Definition KAT_ABC_UNKEYED : list Z :=
  [0x50; 0x8C; 0x5E; 0x8C; 0x32; 0x7C; 0x14; 0xE2;
   0xE1; 0xA7; 0x2B; 0xA3; 0x4E; 0xEB; 0x45; 0x2F;
   0x37; 0x45; 0x8B; 0x20; 0x9E; 0xD6; 0x3A; 0x29;
   0x4D; 0x99; 0x9B; 0x4C; 0x86; 0x67; 0x59; 0x82].
Definition KAT_KEYED_EMPTY : list Z :=
  [0x48; 0xA8; 0x99; 0x7D; 0xA4; 0x07; 0x87; 0x6B;
   0x3D; 0x79; 0xC0; 0xD9; 0x23; 0x25; 0xAD; 0x3B;
   0x89; 0xCB; 0xB7; 0x54; 0xD8; 0x6A; 0xB7; 0x1A;
   0xEE; 0x04; 0x7A; 0xD3; 0x45; 0xFD; 0x2C; 0x49].
Definition KAT_KEYED_65 : list Z :=
  [0x21; 0xFE; 0x0C; 0xEB; 0x00; 0x52; 0xBE; 0x7F;
   0xB0; 0xF0; 0x04; 0x18; 0x7C; 0xAC; 0xD7; 0xDE;
   0x67; 0xFA; 0x6E; 0xB0; 0x93; 0x8D; 0x92; 0x76;
   0x77; 0xF2; 0x39; 0x8C; 0x13; 0x23; 0x17; 0xA8].
Definition KAT_KEY : list Z :=
  [0x00; 0x01; 0x02; 0x03; 0x04; 0x05; 0x06; 0x07;
   0x08; 0x09; 0x0A; 0x0B; 0x0C; 0x0D; 0x0E; 0x0F;
   0x10; 0x11; 0x12; 0x13; 0x14; 0x15; 0x16; 0x17;
   0x18; 0x19; 0x1A; 0x1B; 0x1C; 0x1D; 0x1E; 0x1F].
Definition kat_msg_65 : res (list Z) :=
  for_up 0 65 (fun i m => upd m i (wrap 8 i)) (zrepeat 65 0).

Definition kat_ok : res bool :=
  abc ← uhash [0x61; 0x62; 0x63];
  keyed_empty ← khash KAT_KEY [];
  m65 ← kat_msg_65;
  keyed_65 ← khash KAT_KEY m65;
  for_up 0 KHASH_TAG_LEN (fun i ok =>
    if ok : bool then
      a ← idx abc i; ka ← idx KAT_ABC_UNKEYED i;
      if a =? ka then
        e ← idx keyed_empty i; ke ← idx KAT_KEYED_EMPTY i;
        if e =? ke then
          k ← idx keyed_65 i; kk ← idx KAT_KEYED_65 i; Val (k =? kk)
        else Val false
      else Val false
    else Val false) true.

Example kat : kat_ok = Val true.
Proof. vm_compute. reflexivity. Qed.

(** ** Specification: RFC 7693, section 3.3 *)

Definition pad_block (b : list Z) : list Z := b ++ zrepeat (BLOCK_LEN - zlen b) 0.

(** The message cut into 64-byte blocks, the last one zero-padded. *)
Fixpoint data_blocks (fuel : nat) (msg : list Z) : list (list Z) :=
  match fuel, msg with
  | S fuel', _ :: _ => pad_block (ztake BLOCK_LEN msg) :: data_blocks fuel' (zdrop BLOCK_LEN msg)
  | _, _ => []
  end.

Definition rfc_blocks (key : option (list Z)) (msg : list Z) : list (list Z) :=
  match (match key with Some k => [pad_block k] | None => [] end) ++ data_blocks (length msg) msg with
  | [] => [pad_block []]
  | ds => ds
  end.

(** [F] over the blocks: [(i+1) * bb] for block [i], the total input length for the last. *)
Fixpoint rfc_fold (total : Z) (h : list Z) (i : Z) (ds : list (list Z)) : res (list Z) :=
  match ds with
  | [] => Val h
  | [d] => compress h d total true
  | d :: ds' => h' ← compress h d ((i + 1) * BLOCK_LEN) false; rfc_fold total h' (i + 1) ds'
  end.

Definition rfc7693 (key : option (list Z)) (msg : list Z) : res (list Z) :=
  let kk := match key with Some _ => KHASH_KEY_LEN | None => 0 end in
  let total := match key with Some _ => zlen msg + BLOCK_LEN | None => zlen msg end in
  h0 ← idx IV 0;
  h ← upd IV 0 (Z.lxor h0 (Z.lxor (Z.lxor 0x01010000 (Z.shiftl kk 8)) KHASH_TAG_LEN));
  h ← rfc_fold total h 0 (rfc_blocks key msg);
  Val (concat (map (to_le 4) h)).
(* ===== verification/Blkfmt.v ===== *)
(** * On-disk and virtio-blk codecs: [crates/tb-encode/src/blkfmt.rs].

    The request header, the FNV-1a checksums, the fixed partition, the superblock, the
    record frame and the Episode body.  Decoders are total and fail closed. *)
From Stdlib Require Import ZArith Lia.
From stdpp Require Import base numbers option tactics sets list.
From S2P Require Import Prelude.
Open Scope Z_scope.

Definition T_IN : Z := 0.
Definition T_OUT : Z := 1.
Definition T_FLUSH : Z := 4.

Definition S_OK : Z := 0.
Definition S_IOERR : Z := 1.
Definition S_UNSUPP : Z := 2.

Definition REQ_HEADER_LEN : Z := 16.

Definition req_header_encode (req_type sector : Z) : res (list Z) :=
  let out := zrepeat REQ_HEADER_LEN 0 in
  let t := to_le 4 req_type in
  let s := to_le 8 sector in
  t0 ← idx t 0; out ← upd out 0 t0;
  t1 ← idx t 1; out ← upd out 1 t1;
  t2 ← idx t 2; out ← upd out 2 t2;
  t3 ← idx t 3; out ← upd out 3 t3;
  s0 ← idx s 0; out ← upd out 8 s0;
  s1 ← idx s 1; out ← upd out 9 s1;
  s2 ← idx s 2; out ← upd out 10 s2;
  s3 ← idx s 3; out ← upd out 11 s3;
  s4 ← idx s 4; out ← upd out 12 s4;
  s5 ← idx s 5; out ← upd out 13 s5;
  s6 ← idx s 6; out ← upd out 14 s6;
  s7 ← idx s 7; upd out 15 s7.

Definition req_header_decode (bytes : list Z) : res (Z * Z) :=
  t ← gather bytes [0; 1; 2; 3];
  s ← gather bytes [8; 9; 10; 11; 12; 13; 14; 15];
  Val (of_le t, of_le s).

Definition req_type_is_known (t : Z) : bool := (t =? T_IN) || (t =? T_OUT) || (t =? T_FLUSH).

Definition status_decode (b : Z) : Z :=
  if b =? S_OK then S_OK else if b =? S_UNSUPP then S_UNSUPP else S_IOERR.

Definition FNV64_OFFSET : Z := 0xcbf29ce484222325.
Definition FNV64_PRIME : Z := 0x00000100000001b3.
Definition FNV32_OFFSET : Z := 0x811c9dc5.
Definition FNV32_PRIME : Z := 0x01000193.

Definition fnv1a64 (data : list Z) : res Z :=
  for_up 0 (zlen data) (fun i h =>
    b ← idx data i; Val (wrapping_mul 64 (Z.lxor h b) FNV64_PRIME)) FNV64_OFFSET.

Definition fnv1a32 (data : list Z) : res Z :=
  for_up 0 (zlen data) (fun i h =>
    b ← idx data i; Val (wrapping_mul 32 (Z.lxor h b) FNV32_PRIME)) FNV32_OFFSET.

Definition SECTOR_SIZE : Z := 512.
Definition SB_SECTOR : Z := 0.
Definition EP_FIRST : Z := 1.
Definition EP_COUNT : Z := 4095.
Definition SEM_FIRST : Z := 4096.
Definition SEM_COUNT : Z := 2048.
Definition WM_FIRST : Z := 6144.
Definition WM_COUNT : Z := 2048.
Definition REGION_EPISODIC : Z := 0.
Definition REGION_SEMANTIC : Z := 1.
Definition REGION_WORKING : Z := 2.

Definition region_extent (region_tag : Z) : option (Z * Z) :=
  if region_tag =? REGION_EPISODIC then Some (EP_FIRST, EP_COUNT)
  else if region_tag =? REGION_SEMANTIC then Some (SEM_FIRST, SEM_COUNT)
  else if region_tag =? REGION_WORKING then Some (WM_FIRST, WM_COUNT)
  else None.

Definition record_sector (region_tag log_head : Z) : option Z :=
  '(first, count) ← region_extent region_tag;
  let idx := log_head / SECTOR_SIZE in
  if count <=? idx then None else Some (wrapping_add 64 first idx).

(** [b"YUVAMEM0"], from the brand crate. *)
Definition SB_MAGIC : list Z := [0x59; 0x55; 0x56; 0x41; 0x4D; 0x45; 0x4D; 0x30].
Definition SB_VERSION : Z := 1.
Definition SB_CKSUM_OFF : Z := 504.

Record Superblock := {
  sb_version : Z;
  sb_gen : Z;
  sb_log_head : list Z;
  sb_record_count : list Z;
}.

Definition superblock_encode (gen : Z) (log_head record_count : list Z) : res (list Z) :=
  let s := zrepeat 512 0 in
  s ← blit s 0 8 SB_MAGIC;
  s ← blit s 8 12 (to_le 4 SB_VERSION);
  s ← blit s 16 24 (to_le 8 gen);
  l0 ← idx log_head 0; s ← blit s 24 32 (to_le 8 l0);
  l1 ← idx log_head 1; s ← blit s 32 40 (to_le 8 l1);
  l2 ← idx log_head 2; s ← blit s 40 48 (to_le 8 l2);
  r0 ← idx record_count 0; s ← blit s 48 56 (to_le 8 r0);
  r1 ← idx record_count 1; s ← blit s 56 64 (to_le 8 r1);
  r2 ← idx record_count 2; s ← blit s 64 72 (to_le 8 r2);
  body ← slice s 0 SB_CKSUM_OFF;
  ck ← fnv1a64 body;
  blit s SB_CKSUM_OFF 512 (to_le 8 ck).

Definition rd_u64 (s : list Z) (off : Z) : res Z :=
  b ← gather s [off; off + 1; off + 2; off + 3; off + 4; off + 5; off + 6; off + 7];
  Val (of_le b).

Definition superblock_decode (s : list Z) : res (option Superblock) :=
  magic ← for_up_opt 0 8 (fun i _ =>
            a ← idx s i; m ← idx SB_MAGIC i;
            Val (if negb (a =? m) then None else Some tt)) tt;
  match magic with
  | None => Val None
  | Some _ =>
      v ← gather s [8; 9; 10; 11];
      let version := of_le v in
      if negb (version =? SB_VERSION) then Val None else
      body ← slice s 0 SB_CKSUM_OFF;
      want ← fnv1a64 body;
      got ← rd_u64 s SB_CKSUM_OFF;
      if negb (want =? got) then Val None else
      gen ← rd_u64 s 16;
      l0 ← rd_u64 s 24; l1 ← rd_u64 s 32; l2 ← rd_u64 s 40;
      r0 ← rd_u64 s 48; r1 ← rd_u64 s 56; r2 ← rd_u64 s 64;
      Val (Some {| sb_version := version; sb_gen := gen;
                   sb_log_head := [l0; l1; l2]; sb_record_count := [r0; r1; r2] |})
  end.

Definition FRAME_HEADER_LEN : Z := 24.
Definition EPISODE_LEN : Z := 48.
Definition MAX_PAYLOAD : Z := SECTOR_SIZE - FRAME_HEADER_LEN.

Record FrameHeader := { fh_region_tag : Z; fh_len : Z; fh_seq : Z; fh_payload_crc : Z }.

Definition frame_header_encode (region_tag len seq payload_crc : Z) : res (list Z) :=
  let h := zrepeat 24 0 in
  h ← upd h 0 region_tag;
  h ← blit h 2 4 (to_le 2 len);
  h ← blit h 4 12 (to_le 8 seq);
  blit h 12 16 (to_le 4 payload_crc).

Definition frame_header_decode (h : list Z) : res FrameHeader :=
  tag ← idx h 0;
  len ← gather h [2; 3];
  seq ← gather h [4; 5; 6; 7; 8; 9; 10; 11];
  crc ← gather h [12; 13; 14; 15];
  Val {| fh_region_tag := tag; fh_len := of_le len; fh_seq := of_le seq;
         fh_payload_crc := of_le crc |}.

(** The new contents of [out] and the returned flag. *)
Definition record_frame_encode (region_tag seq : Z) (payload out : list Z)
  : res (list Z * bool) :=
  if MAX_PAYLOAD <? zlen payload then Val (out, false) else
  crc ← fnv1a32 payload;
  hdr ← frame_header_encode region_tag (wrap 16 (zlen payload)) seq crc;
  out ← for_up 0 512 (fun i o => upd o i 0) out;
  out ← blit out 0 FRAME_HEADER_LEN hdr;
  out ← blit out FRAME_HEADER_LEN (FRAME_HEADER_LEN + zlen payload) payload;
  Val (out, true).

Definition record_frame_decode (sector : list Z) : res (option (FrameHeader * Z)) :=
  h0 ← slice sector 0 FRAME_HEADER_LEN;
  hb ← blit (zrepeat 24 0) 0 24 h0;
  h ← frame_header_decode hb;
  let len := fh_len h in
  if MAX_PAYLOAD <? len then Val None else
  let start := FRAME_HEADER_LEN in
  let e := start + len in
  p ← slice sector start e;
  crc ← fnv1a32 p;
  if negb (crc =? fh_payload_crc h) then Val None else Val (Some (h, start)).

Record EpisodeBody := {
  ep_id : Z; ep_content_tok : Z; ep_value : Z; ep_t_created : Z; ep_t_invalid : Z;
  ep_producing_task : Z;
}.

Definition episode_encode (e : EpisodeBody) : res (list Z) :=
  let b := zrepeat EPISODE_LEN 0 in
  b ← blit b 0 8 (to_le 8 (ep_id e));
  b ← blit b 8 16 (to_le 8 (ep_content_tok e));
  b ← blit b 16 24 (to_le 8 (ep_value e));
  b ← blit b 24 32 (to_le 8 (ep_t_created e));
  b ← blit b 32 40 (to_le 8 (ep_t_invalid e));
  blit b 40 44 (to_le 4 (ep_producing_task e)).

Definition episode_decode (b : list Z) : res EpisodeBody :=
  let rd8 o := bs ← gather b [o; o + 1; o + 2; o + 3; o + 4; o + 5; o + 6; o + 7];
               Val (of_le bs) in
  id ← rd8 0; ct ← rd8 8; v ← rd8 16; tc ← rd8 24; ti ← rd8 32;
  pt ← gather b [40; 41; 42; 43];
  Val {| ep_id := id; ep_content_tok := ct; ep_value := v; ep_t_created := tc;
         ep_t_invalid := ti; ep_producing_task := of_le pt |}.

(** ** Lemmas: FNV-1a *)

(** The checksum loop as a fold, at width [w]. *)
Definition fnv (w prime : Z) (h : Z) (data : list Z) : Z :=
  fold_left (fun h b => wrapping_mul w (Z.lxor h b) prime) data h.

Lemma fnv1a64_eq data : fnv1a64 data = Val (fnv 64 FNV64_PRIME FNV64_OFFSET data).
Proof. apply (for_up_fold (fun h b => wrapping_mul 64 (Z.lxor h b) FNV64_PRIME)). Qed.
Lemma fnv1a32_eq data : fnv1a32 data = Val (fnv 32 FNV32_PRIME FNV32_OFFSET data).
Proof. apply (for_up_fold (fun h b => wrapping_mul 32 (Z.lxor h b) FNV32_PRIME)). Qed.

Section fnv.
(** An odd multiplier: it has an inverse modulo [2^w]. *)
Context (w p q : Z) (Hw : 8 <= w) (Hq : (p * q) mod 2 ^ w = 1 mod 2 ^ w).

Lemma wrapping_mul_inj a b :
  in_u w a -> in_u w b -> wrapping_mul w a p = wrapping_mul w b p -> a = b.
Proof.
  intros Ha Hb E. unfold wrapping_mul, wrap in E.
  assert (forall x, in_u w x -> x = ((x * p) mod 2 ^ w * q) mod 2 ^ w) as H.
  { intros x Hx. unfold in_u in Hx.
    rewrite Z.mul_mod_idemp_l, <-Z.mul_assoc, <-Z.mul_mod_idemp_r, Hq, Z.mul_mod_idemp_r by lia.
    rewrite Z.mul_1_r. symmetry. by apply Z.mod_small. }
  rewrite (H a), (H b), E by done. done.
Qed.

Lemma fnv_in_u h data : in_u w h -> in_u w (fnv w p h data).
Proof.
  revert h. induction data as [|b data IH]; intros h Hh; [done|].
  apply IH. apply wrap_in_u. lia.
Qed.

Lemma fnv_inj h1 h2 data :
  in_u w h1 -> in_u w h2 -> bytes data -> fnv w p h1 data = fnv w p h2 data -> h1 = h2.
Proof.
  revert h1 h2. induction data as [|b data IH]; intros h1 h2 H1 H2 Hd E; [done|].
  apply Forall_cons in Hd as [Hb Hd]. apply (in_u_mono _ 8 w Hw) in Hb.
  apply IH in E; [|apply wrap_in_u; lia..|done].
  apply wrapping_mul_inj in E; [|apply lxor_in_u; done || lia..].
  by apply lxor_cancel_r in E.
Qed.

(** Any one-byte change changes the checksum. *)
Lemma fnv_corrupt1 h s s' :
  in_u w h -> bytes s -> corrupt1 s s' -> fnv w p h s <> fnv w p h s'.
Proof.
  intros Hh Hs (pre & a & b & tl & -> & -> & Hab & Hb) E.
  apply Forall_app in Hs as [Hpre [Ha Htl]%Forall_cons].
  unfold fnv in E. rewrite !fold_left_app in E. cbn [fold_left] in E.
  fold (fnv w p h pre) in E. pose proof (fnv_in_u h pre Hh) as Hi.
  apply (in_u_mono _ 8 w Hw) in Ha, Hb.
  apply fnv_inj in E; [|apply wrap_in_u; lia..|done].
  apply wrapping_mul_inj in E; [|apply lxor_in_u; done || lia..].
  rewrite !(Z.lxor_comm (fnv _ _ _ _)) in E. apply lxor_cancel_r in E. done.
Qed.
End fnv.

Lemma fnv64_corrupt1 s s' : bytes s -> corrupt1 s s' ->
  fnv 64 FNV64_PRIME FNV64_OFFSET s <> fnv 64 FNV64_PRIME FNV64_OFFSET s'.
Proof. intros. by apply (fnv_corrupt1 64 FNV64_PRIME 0xce965057aff6957b). Qed.
Lemma fnv32_corrupt1 s s' : bytes s -> corrupt1 s s' ->
  fnv 32 FNV32_PRIME FNV32_OFFSET s <> fnv 32 FNV32_PRIME FNV32_OFFSET s'.
Proof. intros. by apply (fnv_corrupt1 32 FNV32_PRIME 0x359c449b). Qed.
Lemma fnv64_in_u s : is_u64 (fnv 64 FNV64_PRIME FNV64_OFFSET s).
Proof. by apply fnv_in_u. Qed.
Lemma fnv32_in_u s : is_u32 (fnv 32 FNV32_PRIME FNV32_OFFSET s).
Proof. by apply fnv_in_u. Qed.

(** ** Lemmas: the superblock *)

Definition sb_body (gen l0 l1 l2 r0 r1 r2 : Z) : list Z :=
  SB_MAGIC ++ to_le 4 SB_VERSION ++ zrepeat 4 0 ++ to_le 8 gen ++ to_le 8 l0 ++ to_le 8 l1 ++
  to_le 8 l2 ++ to_le 8 r0 ++ to_le 8 r1 ++ to_le 8 r2 ++ zrepeat 432 0.

Lemma zlen_SB_MAGIC : zlen SB_MAGIC = 8.
Proof. done. Qed.
#[local] Hint Rewrite zlen_SB_MAGIC : zlen.
Lemma SB_MAGIC_bytes : bytes SB_MAGIC.
Proof. unfold SB_MAGIC, in_u. repeat constructor; lia. Qed.


Lemma superblock_encode_eq gen l0 l1 l2 r0 r1 r2 :
  superblock_encode gen [l0; l1; l2] [r0; r1; r2] =
    let body := sb_body gen l0 l1 l2 r0 r1 r2 in
    Val (body ++ to_le 8 (fnv 64 FNV64_PRIME FNV64_OFFSET body)).
Proof.
  unfold superblock_encode. change (zrepeat 512 0) with ([] ++ zrepeat 512 (0 : Z)).
  fill. rewrite slice_ok by (unfold SB_CKSUM_OFF; zl). rewrite bind_val, fnv1a64_eq, bind_val.
  change (zrepeat 440 0) with (zrepeat 432 0 ++ zrepeat 8 (0 : Z)). rewrite (app_assoc _ (zrepeat 432 0)).
  rewrite zsub_app_eq by zlen_const. fill. rewrite <-!app_assoc. done.
Qed.

Lemma rd_u64_eq s off : 0 <= off -> off + 8 <= zlen s -> rd_u64 s off = Val (of_le (zsub off 8 s)).
Proof. intros. unfold rd_u64. gather_tac off 8%nat. done. Qed.

Definition sb_valid (s : list Z) : Prop :=
  zsub 0 8 s = SB_MAGIC /\ of_le (zsub 8 4 s) = SB_VERSION /\
  fnv 64 FNV64_PRIME FNV64_OFFSET (zsub 0 504 s) = of_le (zsub 504 8 s).
#[global] Instance sb_valid_dec s : Decision (sb_valid s).
Proof. unfold sb_valid. apply _. Defined.

Definition sb_fields (s : list Z) : Superblock :=
  {| sb_version := SB_VERSION; sb_gen := of_le (zsub 16 8 s);
     sb_log_head := [of_le (zsub 24 8 s); of_le (zsub 32 8 s); of_le (zsub 40 8 s)];
     sb_record_count := [of_le (zsub 48 8 s); of_le (zsub 56 8 s); of_le (zsub 64 8 s)] |}.
(* ===== verification/Prov.v ===== *)
(** * Provenance ledger: [crates/tb-encode/src/prov.rs], and its seam in
    [crates/tb-hal/src/mem/organ.rs].

    The canonical entry encoding, the entry digest, the chain fold, the inclusion
    verifier, and the per-agent ledger state that appends to them.  Tamper evidence is
    proved as a reduction: two ledgers with one head either are the same ledger or exhibit
    a collision of the digest (or a preimage of the all-zero genesis head).  The reduction
    is proved once, for any entry type with an injective canonical encoding ([Canon]); the
    experience corpus and the scheduler's decision log are further instances. *)
From Stdlib Require Import ZArith Lia.
From stdpp Require Import base numbers option tactics sets list.
From S2P Require Import Prelude Khash.
Open Scope Z_scope.

Definition PROV_HASH_LEN : Z := 32.
Definition CANON_PREFIX_LEN : Z := 1 + 1 + 8 + 8 + 8 + 8.
Definition CANON_PARENT_LEN : Z := PROV_HASH_LEN.
Definition MIX_DOMAIN : Z := 0xC3.

Definition kind_WRITE : Z := 1.
Definition kind_FORGET : Z := 2.
Definition kind_SKILL_ADMIT : Z := 3.
Definition kind_CONDUCT_DECISION : Z := 4.

Record ProvEntry := {
  kind : Z;
  payload_tok : Z;
  tier : Z;
  writer_cap_id : Z;
  t_created : Z;
  parent_ids : list (list Z);
}.

Definition canon_len (entry : ProvEntry) : Z :=
  saturating_add usize_bits CANON_PREFIX_LEN
    (saturating_mul usize_bits (zlen (parent_ids entry)) PROV_HASH_LEN).
(* ===== verification/Provhead.v ===== *)
(** * Multi-sector signed-head codec: [crates/tb-encode/src/provhead.rs].

    A record of up to six sectors, each stamped with a generation tag and a checksum,
    around a logical blob with a record-spanning checksum; the decoder validates every
    sector and fails closed; the selector picks the newer of two ping-pong slots. *)
From Stdlib Require Import ZArith Lia.
From stdpp Require Import base numbers option tactics sets list.
From S2P Require Import Prelude Blkfmt.
Open Scope Z_scope.

Definition SECTOR : Z := 512.
Definition SEC_META : Z := 8.
Definition SEC_PAYLOAD : Z := SECTOR - SEC_META.
(** [b"YH"] *)
Definition PROV_MAGIC : list Z := [0x59; 0x48].
Definition PROV_VERSION : Z := 1.
Definition HEAD_LEN : Z := 32.
Definition I_LEN : Z := 16.
Definition ROOT_LEN : Z := 32.
Definition SIG_CAP : Z := 2508.
Definition BLOB_FIXED : Z := 2 + 1 + 1 + 8 + 4 + 2 + HEAD_LEN + I_LEN + ROOT_LEN.
Definition BLOB_CRC : Z := 8.
Definition BLOB_CAP : Z := BLOB_FIXED + SIG_CAP + BLOB_CRC.
Definition div_ceil (a b : Z) : Z := (a + b - 1) / b.
Definition MAX_SECTORS : Z := div_ceil BLOB_CAP SEC_PAYLOAD.
Definition SLAB_BYTES : Z := MAX_SECTORS * SECTOR.

Definition OFF_MAGIC : Z := 0.
Definition OFF_VERSION : Z := 2.
Definition OFF_GEN : Z := 4.
Definition OFF_Q : Z := 12.
Definition OFF_SIGLEN : Z := 16.
Definition OFF_HEAD : Z := 18.
Definition OFF_I : Z := OFF_HEAD + HEAD_LEN.
Definition OFF_ROOT : Z := OFF_I + I_LEN.
Definition OFF_SIG : Z := OFF_ROOT + ROOT_LEN.

Record DecodedHead := {
  dh_gen : Z;
  dh_q : Z;
  dh_siglen : Z;
  dh_head : list Z;
  dh_i_id : list Z;
  dh_pubroot : list Z;
  dh_n_sectors : Z;
}.

Definition sectors_for (siglen : Z) : option Z :=
  if SIG_CAP <? siglen then None
  else Some (div_ceil (BLOB_FIXED + siglen + BLOB_CRC) SEC_PAYLOAD).

Definition put_u16 (b : list Z) (off v : Z) : res (list Z) :=
  let x := to_le 2 v in
  x0 ← idx x 0; b ← upd b off x0;
  x1 ← idx x 1; upd b (off + 1) x1.
Definition put_u32 (b : list Z) (off v : Z) : res (list Z) := copy_loop 4 (to_le 4 v) off b.
Definition put_u64 (b : list Z) (off v : Z) : res (list Z) := copy_loop 8 (to_le 8 v) off b.
Definition rd_u16 (b : list Z) (off : Z) : res Z :=
  x ← gather b [off; off + 1]; Val (of_le x).
Definition rd_u32 (b : list Z) (off : Z) : res Z :=
  x ← gather b [off; off + 1; off + 2; off + 3]; Val (of_le x).
Definition rd_u64 (b : list Z) (off : Z) : res Z :=
  x ← gather b [off; off + 1; off + 2; off + 3; off + 4; off + 5; off + 6; off + 7];
  Val (of_le x).

Definition fnv1a32_chain (h : Z) (data : list Z) : res Z :=
  for_up 0 (zlen data) (fun i h =>
    b ← idx data i; Val (wrapping_mul 32 (Z.lxor h b) 0x01000193)) h.

Definition sector_crc (sector : list Z) : res Z :=
  t ← slice sector 0 4;
  h ← fnv1a32 t;
  p ← slice sector SEC_META SECTOR;
  fnv1a32_chain h p.

(** One turn of the sector loop of [encode]: clear, stamp, fill, checksum.  The copying
    loop runs while [i < SEC_PAYLOAD && pstart + i < l]. *)
Definition encode_sector (blob : list Z) (l gen_tag s : Z) (out : list Z) : res (list Z) :=
  let sbase := s * SECTOR in
  out ← fill_span SECTOR sbase 0 out;
  out ← put_u32 out sbase gen_tag;
  let pstart := s * SEC_PAYLOAD in
  out ← copy_span (Z.min SEC_PAYLOAD (l - pstart)) blob pstart (sbase + SEC_META) out;
  sec ← slice out sbase (sbase + SECTOR);
  crc ← sector_crc sec;
  put_u32 out (sbase + 4) crc.

(** The number of bytes written and the two buffers after. *)
Definition encode (gen q : Z) (head i_id pubroot sig blob out : list Z)
  : res (list Z * list Z * Z) :=
  let siglen := zlen sig in
  match sectors_for siglen with
  | None => Val (blob, out, 0)
  | Some n_sectors =>
      let l := BLOB_FIXED + siglen + BLOB_CRC in
      if (zlen blob <? l) || (zlen out <? n_sectors * SECTOR) then Val (blob, out, 0) else
      blob ← fill_span l 0 0 blob;
      m0 ← idx PROV_MAGIC 0; blob ← upd blob OFF_MAGIC m0;
      m1 ← idx PROV_MAGIC 1; blob ← upd blob (OFF_MAGIC + 1) m1;
      blob ← upd blob OFF_VERSION PROV_VERSION;
      blob ← put_u64 blob OFF_GEN gen;
      blob ← put_u32 blob OFF_Q q;
      blob ← put_u16 blob OFF_SIGLEN (wrap 16 siglen);
      blob ← copy_loop HEAD_LEN head OFF_HEAD blob;
      blob ← copy_loop I_LEN i_id OFF_I blob;
      blob ← copy_loop ROOT_LEN pubroot OFF_ROOT blob;
      blob ← copy_loop siglen sig OFF_SIG blob;
      body ← slice blob 0 (l - BLOB_CRC);
      span ← fnv1a64 body;
      blob ← put_u64 blob (l - BLOB_CRC) span;
      let gen_tag := Z.land gen 0xffffffff in
      out ← for_up 0 n_sectors (encode_sector blob l gen_tag) out;
      Val (blob, out, n_sectors * SECTOR)
  end.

## What is being asked
With the line containing "Definition kat_ok : res" as the last one, please set down exactly the lines of the records above from their very first line, and nothing more.

## Result
Definition KAT_ABC_UNKEYED : list Z :=
  [0x50; 0x8C; 0x5E; 0x8C; 0x32; 0x7C; 0x14; 0xE2;
   0xE1; 0xA7; 0x2B; 0xA3; 0x4E; 0xEB; 0x45; 0x2F;
   0x37; 0x45; 0x8B; 0x20; 0x9E; 0xD6; 0x3A; 0x29;
   0x4D; 0x99; 0x9B; 0x4C; 0x86; 0x67; 0x59; 0x82].
Definition KAT_KEYED_EMPTY : list Z :=
  [0x48; 0xA8; 0x99; 0x7D; 0xA4; 0x07; 0x87; 0x6B;
   0x3D; 0x79; 0xC0; 0xD9; 0x23; 0x25; 0xAD; 0x3B;
   0x89; 0xCB; 0xB7; 0x54; 0xD8; 0x6A; 0xB7; 0x1A;
   0xEE; 0x04; 0x7A; 0xD3; 0x45; 0xFD; 0x2C; 0x49].
Definition KAT_KEYED_65 : list Z :=
  [0x21; 0xFE; 0x0C; 0xEB; 0x00; 0x52; 0xBE; 0x7F;
   0xB0; 0xF0; 0x04; 0x18; 0x7C; 0xAC; 0xD7; 0xDE;
   0x67; 0xFA; 0x6E; 0xB0; 0x93; 0x8D; 0x92; 0x76;
   0x77; 0xF2; 0x39; 0x8C; 0x13; 0x23; 0x17; 0xA8].
Definition KAT_KEY : list Z :=
  [0x00; 0x01; 0x02; 0x03; 0x04; 0x05; 0x06; 0x07;
   0x08; 0x09; 0x0A; 0x0B; 0x0C; 0x0D; 0x0E; 0x0F;
   0x10; 0x11; 0x12; 0x13; 0x14; 0x15; 0x16; 0x17;
   0x18; 0x19; 0x1A; 0x1B; 0x1C; 0x1D; 0x1E; 0x1F].
Definition kat_msg_65 : res (list Z) :=
  for_up 0 65 (fun i m => upd m i (wrap 8 i)) (zrepeat 65 0).

Definition kat_ok : res bool :=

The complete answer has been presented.